Project files: The EL2k headamp

What is it?
The PCB files for the EL2k headamp in the previous post (here)

How big are the boards?
The board measures 3.95″ x 3.0″ (app. 100 x 76 mm.) and contains one channel.

What is the status of the boards?
The files are v1.1 of the board. I corrected a few minor issues in the prototype such as the footprint of the input capacitor and the package dimension for the CRD.

Does it use any special/expensive/hard-to-find parts?
Yes.

  • The Elantec buffers (EL2008/EL2009) that for the basis of the EL2k have been out of production for a long time. You can find them in various places online, both as pulls from scrapped equipment and as unused new-old-stock (NOS) ones. I bought a single pair of EL2008s from a long time diyaudio-user and member of the headphone community who was cleaning out parts so I have no doubts that mine are genuine, but if you do try to source from elsewhere always beware of fakes or substandard parts.
    That said, demand for 15-year old analog video buffers in TO-220 packages probably isn’t at an all-time high now, so I would judge the chance of getting genuine ones as quite good. Unlike various power transistors and small signal JFETs that are regularly counterfeited – even in channels where you would never suspect it – there probably isn’t a lot of money to be made from faking these in the first place.
  • The heat sink is not hard to find as such, but it must be a specific one (the SK68/75 from Fischer). It’s quite common in Europe with Reichelt and TME both stocking it, but I am not really aware of any other sources.

Anything else I need to know?

  • When you mount the buffer as shown, the heat sink will be grounded (because the tab-pin is grounded on the PCB). Not a problem in itself, but it does mean you should be careful of flying PSU leads 🙂
  • Mounting the buffer is a bit of a hassle, firstly because the electrolytics can get in the way unless you wait with mounting those (I didn’t…) and secondly because it doesn’t line up 100% true with the grooves in the heat sink. You can either have the buffer sit flush with the board as I did and use the M2.5 slot, or you can use the M3 slot and have it raised quite a bit above the board. In the first case, there is barely enough room for the screw and in the second it might be necessary to bend the buffer leads a bit to make them reach the holes. It works, but it isn’t as elegant as I would have liked 🙂
  • The PSU for this board should be +/-12 to +/-15V. 15V is recommended unless you are using an opamp that doesn’t tolerate 15V. In theory, the PSU should be capable of at least 2A output currents, but in any normal audio application 1A should be more than enough.
  • If used, the recommended value for the CRD is app. 2mA. I used a J508 because I had a pair left over, but there are other options out there. You can also use a resistor instead or skip this entirely. See this page about class A bias of opamps.

Downloads:
Download design files here

Edit May 5th 2016: Download a BoM from here.

Related information:
See the two original posts for some more information and links.
Note: Always read the “intro post” for additional important information about my designs.
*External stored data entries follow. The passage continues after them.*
(* ===== verification/_CoqProject ===== *)
-Q . S2P
Prelude.v
Ragel.v
Fmt.v
ValidPath.v
Base64.v
Http.v
TryWrite.v
HttpResp.v
World.v
ChunkParser.v
ChunkInv.v
ChunkDecode.v
HttpParser.v
HttpParserInv.v
HttpRequest.v
HttpResume.v
HttpGet.v
MkPath.v
HttpPut.v
HttpPutInv.v
HttpQueue.v
HttpQueueInv.v
HttpServe.v
FsckQueue.v
MgmtFn.v
MgmtParser.v
Mgmt.v
MgmtInv.v
MgmtCmd.v
MgmtServe.v
FdMap.v
Upgrade.v
Listen.v
CfgParser.v
CfgFile.v
Cfg.v
Master.v
Mnt.v
Usage.v
Iostat.v
SvcDev.v
Queue.v
Accept.v
Notify.v
PidFile.v
Shutdown.v
HashSize.v
Hash.v
HashInv.v
HashMap.v
HashRefine.v
HashUse.v
Alloc.v
EpollDetect.v
BindListen.v
IostatProcess.v
SvcUpgrade.v
Exit.v
Lemma slice_app_mid (pre mid suf : list Z) (off len : Z) :
  off = zlen pre -> len = zlen mid ->
  slice off len (pre ++ mid ++ suf) = mid.
Proof.
  intros -> ->. unfold slice, zlen. rewrite !Nat2Z.id.
  rewrite drop_app_length. by rewrite take_app_length.
Qed.

#[export] Hint Rewrite @zlen_nil @zlen_cons @zlen_app : zlen.
#[export] Hint Resolve zlen_nonneg : mog.

(** ** Finite checks over machine states and characters

    A property of a generated transition table is decided by evaluating it on
    every state of a list and every value of a [char]. *)
Definition zrange (lo : Z) (n : nat) : list Z :=
  List.map (fun i => lo + Z.of_nat i) (List.seq 0 n).

Definition all_chars : list Z := zrange (-128) 256.

Lemma zrange_spec (lo : Z) (n : nat) (z : Z) :
  lo <= z < lo + Z.of_nat n -> In z (zrange lo n).
Proof.
  intros. apply in_map_iff. exists (Z.to_nat (z - lo)).
  split; [lia | apply in_seq; lia].
Qed.

Lemma all_chars_spec (c : Z) : is_char c -> In c all_chars.
Proof. unfold is_char. intros. apply zrange_spec. lia. Qed.

Definition check_table (states : list Z) (f : Z -> Z -> bool) : bool :=
  forallb (fun cs => forallb (f cs) all_chars) states.

Lemma check_table_sound (states : list Z) (f : Z -> Z -> bool) :
  check_table states f = true ->
  forall cs c, In cs states -> is_char c -> f cs c = true.
Proof.
  intros H cs c Hcs Hc. unfold check_table in H.
  rewrite forallb_forall in H. specialize (H cs Hcs).
  rewrite forallb_forall in H. apply H. by apply all_chars_spec.
Qed.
More old silicon – the EL2k headamp…

After my adventures with the obsolete BUF03 buffer comes a design with another discontinued buffer-chip – the Elantec EL2008 😀

The EL2008 is definitely an overkill-device for audio duty. It’s got high bandwidth, high slew-rate and a 1A current capability with a built-in limiter. Like the BUF03 it was originally intended for video applications and like the BUF03, it has also been discontinued for a decade or so. There is also an EL2009 with even more impressive specs for bandwidth and slew-rate if you want and since both ICs should work in this design coming up with the name was pretty simple – the EL2k.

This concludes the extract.